== Data supplied

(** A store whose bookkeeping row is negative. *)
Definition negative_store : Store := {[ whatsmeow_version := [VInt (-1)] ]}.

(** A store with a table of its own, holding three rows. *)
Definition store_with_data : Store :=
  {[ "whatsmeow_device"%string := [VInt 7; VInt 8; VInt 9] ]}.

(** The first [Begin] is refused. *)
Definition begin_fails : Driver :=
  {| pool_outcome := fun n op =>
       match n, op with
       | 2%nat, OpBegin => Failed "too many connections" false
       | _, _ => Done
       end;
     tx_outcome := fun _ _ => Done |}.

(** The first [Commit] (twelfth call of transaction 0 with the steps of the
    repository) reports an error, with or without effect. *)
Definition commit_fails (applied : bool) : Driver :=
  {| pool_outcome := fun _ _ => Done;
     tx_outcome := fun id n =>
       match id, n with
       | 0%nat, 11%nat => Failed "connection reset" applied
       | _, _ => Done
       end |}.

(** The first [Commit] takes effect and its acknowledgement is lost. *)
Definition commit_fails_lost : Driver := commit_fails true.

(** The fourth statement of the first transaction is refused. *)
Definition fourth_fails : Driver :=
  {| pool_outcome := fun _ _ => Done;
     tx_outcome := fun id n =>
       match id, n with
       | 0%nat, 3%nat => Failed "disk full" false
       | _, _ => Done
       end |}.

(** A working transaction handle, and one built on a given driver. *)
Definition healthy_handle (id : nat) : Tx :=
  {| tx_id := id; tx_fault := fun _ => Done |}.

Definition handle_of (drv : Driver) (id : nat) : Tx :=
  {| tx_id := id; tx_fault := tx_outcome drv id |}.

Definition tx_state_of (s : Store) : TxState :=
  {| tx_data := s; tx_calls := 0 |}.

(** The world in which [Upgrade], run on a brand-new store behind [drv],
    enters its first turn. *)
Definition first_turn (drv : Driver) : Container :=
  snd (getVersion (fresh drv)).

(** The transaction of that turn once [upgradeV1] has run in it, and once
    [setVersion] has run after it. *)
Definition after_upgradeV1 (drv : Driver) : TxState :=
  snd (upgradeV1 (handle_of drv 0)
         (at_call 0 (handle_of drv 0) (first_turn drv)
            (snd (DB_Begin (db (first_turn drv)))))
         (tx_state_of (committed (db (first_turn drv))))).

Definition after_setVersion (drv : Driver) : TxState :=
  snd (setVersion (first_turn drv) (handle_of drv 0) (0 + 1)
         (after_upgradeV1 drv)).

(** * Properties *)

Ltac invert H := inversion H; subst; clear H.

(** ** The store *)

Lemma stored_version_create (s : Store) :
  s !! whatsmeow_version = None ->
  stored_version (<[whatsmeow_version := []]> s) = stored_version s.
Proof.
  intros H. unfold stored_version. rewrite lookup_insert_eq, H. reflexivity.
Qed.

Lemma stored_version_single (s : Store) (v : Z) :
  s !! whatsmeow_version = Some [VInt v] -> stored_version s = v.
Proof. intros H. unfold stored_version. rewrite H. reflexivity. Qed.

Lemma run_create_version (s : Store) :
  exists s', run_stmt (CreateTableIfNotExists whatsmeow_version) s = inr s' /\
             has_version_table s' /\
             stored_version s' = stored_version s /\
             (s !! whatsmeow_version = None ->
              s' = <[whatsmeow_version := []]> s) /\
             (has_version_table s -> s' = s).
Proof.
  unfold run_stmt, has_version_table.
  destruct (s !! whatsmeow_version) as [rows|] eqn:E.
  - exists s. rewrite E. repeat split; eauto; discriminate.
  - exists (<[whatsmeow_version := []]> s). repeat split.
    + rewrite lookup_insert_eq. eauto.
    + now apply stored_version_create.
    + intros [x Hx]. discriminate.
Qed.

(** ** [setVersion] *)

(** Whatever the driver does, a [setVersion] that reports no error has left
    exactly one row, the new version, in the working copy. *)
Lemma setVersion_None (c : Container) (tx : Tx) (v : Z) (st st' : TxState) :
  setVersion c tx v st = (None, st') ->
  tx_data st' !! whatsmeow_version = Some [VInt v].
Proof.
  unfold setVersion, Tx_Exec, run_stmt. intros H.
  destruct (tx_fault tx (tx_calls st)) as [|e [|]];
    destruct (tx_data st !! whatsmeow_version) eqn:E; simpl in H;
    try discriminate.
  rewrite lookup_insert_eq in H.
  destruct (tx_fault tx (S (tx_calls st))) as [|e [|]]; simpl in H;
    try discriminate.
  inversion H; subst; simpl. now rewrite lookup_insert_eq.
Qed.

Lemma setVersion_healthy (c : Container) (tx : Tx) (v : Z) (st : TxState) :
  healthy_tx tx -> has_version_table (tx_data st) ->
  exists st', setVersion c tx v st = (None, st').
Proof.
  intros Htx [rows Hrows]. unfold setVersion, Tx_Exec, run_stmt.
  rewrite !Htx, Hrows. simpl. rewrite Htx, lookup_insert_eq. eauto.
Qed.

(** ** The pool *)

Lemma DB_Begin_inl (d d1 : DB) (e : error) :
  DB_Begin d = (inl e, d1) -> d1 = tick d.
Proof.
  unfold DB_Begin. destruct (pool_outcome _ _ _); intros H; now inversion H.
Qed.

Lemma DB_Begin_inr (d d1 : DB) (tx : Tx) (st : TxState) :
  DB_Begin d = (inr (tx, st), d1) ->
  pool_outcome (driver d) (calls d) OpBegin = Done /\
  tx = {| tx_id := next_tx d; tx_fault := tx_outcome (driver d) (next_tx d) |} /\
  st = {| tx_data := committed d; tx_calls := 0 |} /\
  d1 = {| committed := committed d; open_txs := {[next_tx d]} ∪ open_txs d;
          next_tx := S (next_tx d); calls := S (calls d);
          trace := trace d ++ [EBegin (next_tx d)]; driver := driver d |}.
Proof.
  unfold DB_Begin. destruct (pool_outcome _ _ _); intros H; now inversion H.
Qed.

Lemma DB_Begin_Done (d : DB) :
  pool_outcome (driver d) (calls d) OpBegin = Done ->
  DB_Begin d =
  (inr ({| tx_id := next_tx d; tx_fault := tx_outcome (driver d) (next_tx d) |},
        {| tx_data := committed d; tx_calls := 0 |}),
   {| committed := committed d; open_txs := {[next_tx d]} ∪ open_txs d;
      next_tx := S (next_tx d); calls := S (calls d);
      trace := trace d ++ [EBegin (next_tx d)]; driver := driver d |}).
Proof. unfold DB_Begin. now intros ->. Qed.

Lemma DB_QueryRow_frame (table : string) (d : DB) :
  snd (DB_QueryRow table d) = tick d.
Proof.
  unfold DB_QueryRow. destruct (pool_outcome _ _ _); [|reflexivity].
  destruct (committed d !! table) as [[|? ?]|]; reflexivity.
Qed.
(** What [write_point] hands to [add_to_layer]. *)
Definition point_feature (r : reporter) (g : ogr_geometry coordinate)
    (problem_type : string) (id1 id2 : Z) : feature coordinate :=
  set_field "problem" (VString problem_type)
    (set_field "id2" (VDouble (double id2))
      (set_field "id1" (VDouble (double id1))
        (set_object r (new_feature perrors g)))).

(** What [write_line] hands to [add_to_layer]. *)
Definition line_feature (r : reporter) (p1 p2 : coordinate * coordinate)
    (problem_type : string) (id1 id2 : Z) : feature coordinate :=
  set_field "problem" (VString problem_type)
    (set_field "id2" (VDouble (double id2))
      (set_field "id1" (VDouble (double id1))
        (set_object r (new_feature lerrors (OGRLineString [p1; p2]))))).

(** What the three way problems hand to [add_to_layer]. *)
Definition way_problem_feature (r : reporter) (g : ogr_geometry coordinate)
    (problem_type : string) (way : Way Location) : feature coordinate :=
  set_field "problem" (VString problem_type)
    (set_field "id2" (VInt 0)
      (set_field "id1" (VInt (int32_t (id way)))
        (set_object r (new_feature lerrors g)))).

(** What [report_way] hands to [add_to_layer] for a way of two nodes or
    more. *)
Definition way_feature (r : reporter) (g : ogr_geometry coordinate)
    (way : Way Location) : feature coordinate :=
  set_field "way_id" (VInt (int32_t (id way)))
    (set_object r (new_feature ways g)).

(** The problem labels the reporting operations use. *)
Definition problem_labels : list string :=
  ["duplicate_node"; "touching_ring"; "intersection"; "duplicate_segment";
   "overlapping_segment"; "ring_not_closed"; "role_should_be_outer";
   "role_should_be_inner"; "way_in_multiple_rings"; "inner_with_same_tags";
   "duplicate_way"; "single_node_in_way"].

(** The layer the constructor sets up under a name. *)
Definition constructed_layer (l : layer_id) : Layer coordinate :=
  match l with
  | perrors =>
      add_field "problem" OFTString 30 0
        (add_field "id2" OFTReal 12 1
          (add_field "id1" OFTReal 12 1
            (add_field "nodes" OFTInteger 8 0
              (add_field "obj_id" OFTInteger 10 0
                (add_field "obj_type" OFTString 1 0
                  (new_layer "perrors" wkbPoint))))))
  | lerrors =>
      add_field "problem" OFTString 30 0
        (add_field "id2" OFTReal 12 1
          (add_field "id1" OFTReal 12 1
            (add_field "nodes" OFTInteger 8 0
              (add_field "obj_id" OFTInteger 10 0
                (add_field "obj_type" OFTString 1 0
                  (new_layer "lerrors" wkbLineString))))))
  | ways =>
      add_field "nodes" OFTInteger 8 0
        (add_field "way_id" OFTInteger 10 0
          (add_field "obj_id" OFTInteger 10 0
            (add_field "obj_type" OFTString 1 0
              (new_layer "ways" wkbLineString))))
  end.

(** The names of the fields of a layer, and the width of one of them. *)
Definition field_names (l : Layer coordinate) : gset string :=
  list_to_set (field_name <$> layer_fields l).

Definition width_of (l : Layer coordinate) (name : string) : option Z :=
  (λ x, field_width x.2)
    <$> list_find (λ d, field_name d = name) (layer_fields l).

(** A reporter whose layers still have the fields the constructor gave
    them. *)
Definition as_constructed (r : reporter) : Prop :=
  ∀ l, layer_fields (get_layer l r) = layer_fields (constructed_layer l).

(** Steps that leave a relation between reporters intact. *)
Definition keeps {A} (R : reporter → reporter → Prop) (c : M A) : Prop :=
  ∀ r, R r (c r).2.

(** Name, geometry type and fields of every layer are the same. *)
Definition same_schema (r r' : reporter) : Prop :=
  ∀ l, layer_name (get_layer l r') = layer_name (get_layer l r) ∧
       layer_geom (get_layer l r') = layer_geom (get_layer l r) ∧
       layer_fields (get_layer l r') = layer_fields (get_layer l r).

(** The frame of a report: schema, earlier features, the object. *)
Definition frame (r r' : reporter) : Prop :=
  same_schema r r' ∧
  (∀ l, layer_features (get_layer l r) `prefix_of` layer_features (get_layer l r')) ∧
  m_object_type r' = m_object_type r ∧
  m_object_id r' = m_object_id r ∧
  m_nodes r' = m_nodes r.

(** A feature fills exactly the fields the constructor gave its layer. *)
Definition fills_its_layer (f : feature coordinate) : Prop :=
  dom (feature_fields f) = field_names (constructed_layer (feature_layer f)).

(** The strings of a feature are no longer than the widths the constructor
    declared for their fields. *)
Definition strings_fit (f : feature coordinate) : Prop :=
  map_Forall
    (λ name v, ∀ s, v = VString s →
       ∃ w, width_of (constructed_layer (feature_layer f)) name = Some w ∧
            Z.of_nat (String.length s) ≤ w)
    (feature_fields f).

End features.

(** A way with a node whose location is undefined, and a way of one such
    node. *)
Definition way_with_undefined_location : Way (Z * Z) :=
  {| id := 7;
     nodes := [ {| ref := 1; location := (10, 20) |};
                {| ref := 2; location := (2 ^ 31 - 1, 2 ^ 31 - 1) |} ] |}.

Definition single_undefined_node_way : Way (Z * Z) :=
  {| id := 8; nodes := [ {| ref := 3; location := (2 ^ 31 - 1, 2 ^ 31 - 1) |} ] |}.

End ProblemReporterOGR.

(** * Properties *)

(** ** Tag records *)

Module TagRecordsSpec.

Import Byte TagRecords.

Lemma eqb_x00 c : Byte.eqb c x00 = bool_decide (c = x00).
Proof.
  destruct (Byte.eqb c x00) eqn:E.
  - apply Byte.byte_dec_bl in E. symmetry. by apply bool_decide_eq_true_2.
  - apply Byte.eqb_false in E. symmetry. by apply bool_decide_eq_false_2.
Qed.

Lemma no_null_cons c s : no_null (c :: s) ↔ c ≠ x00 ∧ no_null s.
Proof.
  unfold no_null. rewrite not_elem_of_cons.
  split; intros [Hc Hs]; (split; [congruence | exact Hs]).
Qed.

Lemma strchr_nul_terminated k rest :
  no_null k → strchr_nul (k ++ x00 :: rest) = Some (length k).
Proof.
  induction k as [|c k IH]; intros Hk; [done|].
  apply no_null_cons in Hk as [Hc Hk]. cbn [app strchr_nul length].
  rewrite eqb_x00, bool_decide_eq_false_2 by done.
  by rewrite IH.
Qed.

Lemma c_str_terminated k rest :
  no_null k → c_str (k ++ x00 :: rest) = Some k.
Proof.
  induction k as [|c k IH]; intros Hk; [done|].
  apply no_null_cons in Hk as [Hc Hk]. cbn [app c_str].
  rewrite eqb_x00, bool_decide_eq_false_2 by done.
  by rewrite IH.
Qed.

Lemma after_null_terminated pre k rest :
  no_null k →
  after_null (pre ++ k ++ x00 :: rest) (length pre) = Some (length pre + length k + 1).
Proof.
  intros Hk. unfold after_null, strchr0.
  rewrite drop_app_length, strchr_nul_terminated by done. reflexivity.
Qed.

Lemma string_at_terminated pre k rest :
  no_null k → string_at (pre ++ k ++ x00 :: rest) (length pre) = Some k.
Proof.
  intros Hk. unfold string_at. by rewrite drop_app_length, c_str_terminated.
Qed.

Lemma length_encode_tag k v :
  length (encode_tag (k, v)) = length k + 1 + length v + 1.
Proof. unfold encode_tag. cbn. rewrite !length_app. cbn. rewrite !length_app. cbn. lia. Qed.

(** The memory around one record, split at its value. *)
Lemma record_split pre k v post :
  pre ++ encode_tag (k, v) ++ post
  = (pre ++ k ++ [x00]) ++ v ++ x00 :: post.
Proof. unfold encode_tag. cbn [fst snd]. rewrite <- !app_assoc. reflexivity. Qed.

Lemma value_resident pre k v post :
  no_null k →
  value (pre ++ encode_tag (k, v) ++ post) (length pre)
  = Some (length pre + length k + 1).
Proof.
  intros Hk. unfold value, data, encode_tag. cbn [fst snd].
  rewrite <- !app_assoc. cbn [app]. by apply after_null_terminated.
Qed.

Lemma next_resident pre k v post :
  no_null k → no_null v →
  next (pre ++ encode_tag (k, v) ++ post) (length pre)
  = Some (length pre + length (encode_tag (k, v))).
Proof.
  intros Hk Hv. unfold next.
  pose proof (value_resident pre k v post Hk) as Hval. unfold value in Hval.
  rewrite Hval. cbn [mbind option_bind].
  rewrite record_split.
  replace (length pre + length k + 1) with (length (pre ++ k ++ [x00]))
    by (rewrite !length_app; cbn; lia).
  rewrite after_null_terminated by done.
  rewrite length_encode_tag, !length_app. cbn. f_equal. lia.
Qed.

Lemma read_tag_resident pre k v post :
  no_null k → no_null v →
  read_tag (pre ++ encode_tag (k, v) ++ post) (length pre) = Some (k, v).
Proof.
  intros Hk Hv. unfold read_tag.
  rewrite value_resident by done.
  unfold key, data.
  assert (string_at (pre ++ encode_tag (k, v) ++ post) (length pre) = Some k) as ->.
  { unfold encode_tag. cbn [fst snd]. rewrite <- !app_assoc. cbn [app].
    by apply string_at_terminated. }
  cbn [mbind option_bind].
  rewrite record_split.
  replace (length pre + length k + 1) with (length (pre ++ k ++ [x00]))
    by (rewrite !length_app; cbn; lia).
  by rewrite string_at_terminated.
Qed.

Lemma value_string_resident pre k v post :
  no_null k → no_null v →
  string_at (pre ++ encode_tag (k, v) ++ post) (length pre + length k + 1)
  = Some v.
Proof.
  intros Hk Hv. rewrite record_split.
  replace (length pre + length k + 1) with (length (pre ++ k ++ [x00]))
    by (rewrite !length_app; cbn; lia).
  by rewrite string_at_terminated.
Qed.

====

Description of the task> Read through the entries above, and wherever a line holds the string "rest", copy it.

Solution for this task>
Lemma strchr_nul_terminated k rest :
  no_null k → strchr_nul (k ++ x00 :: rest) = Some (length k).
Lemma c_str_terminated k rest :
  no_null k → c_str (k ++ x00 :: rest) = Some k.
Lemma after_null_terminated pre k rest :
  after_null (pre ++ k ++ x00 :: rest) (length pre) = Some (length pre + length k + 1).
Lemma string_at_terminated pre k rest :
  no_null k → string_at (pre ++ k ++ x00 :: rest) (length pre) = Some k.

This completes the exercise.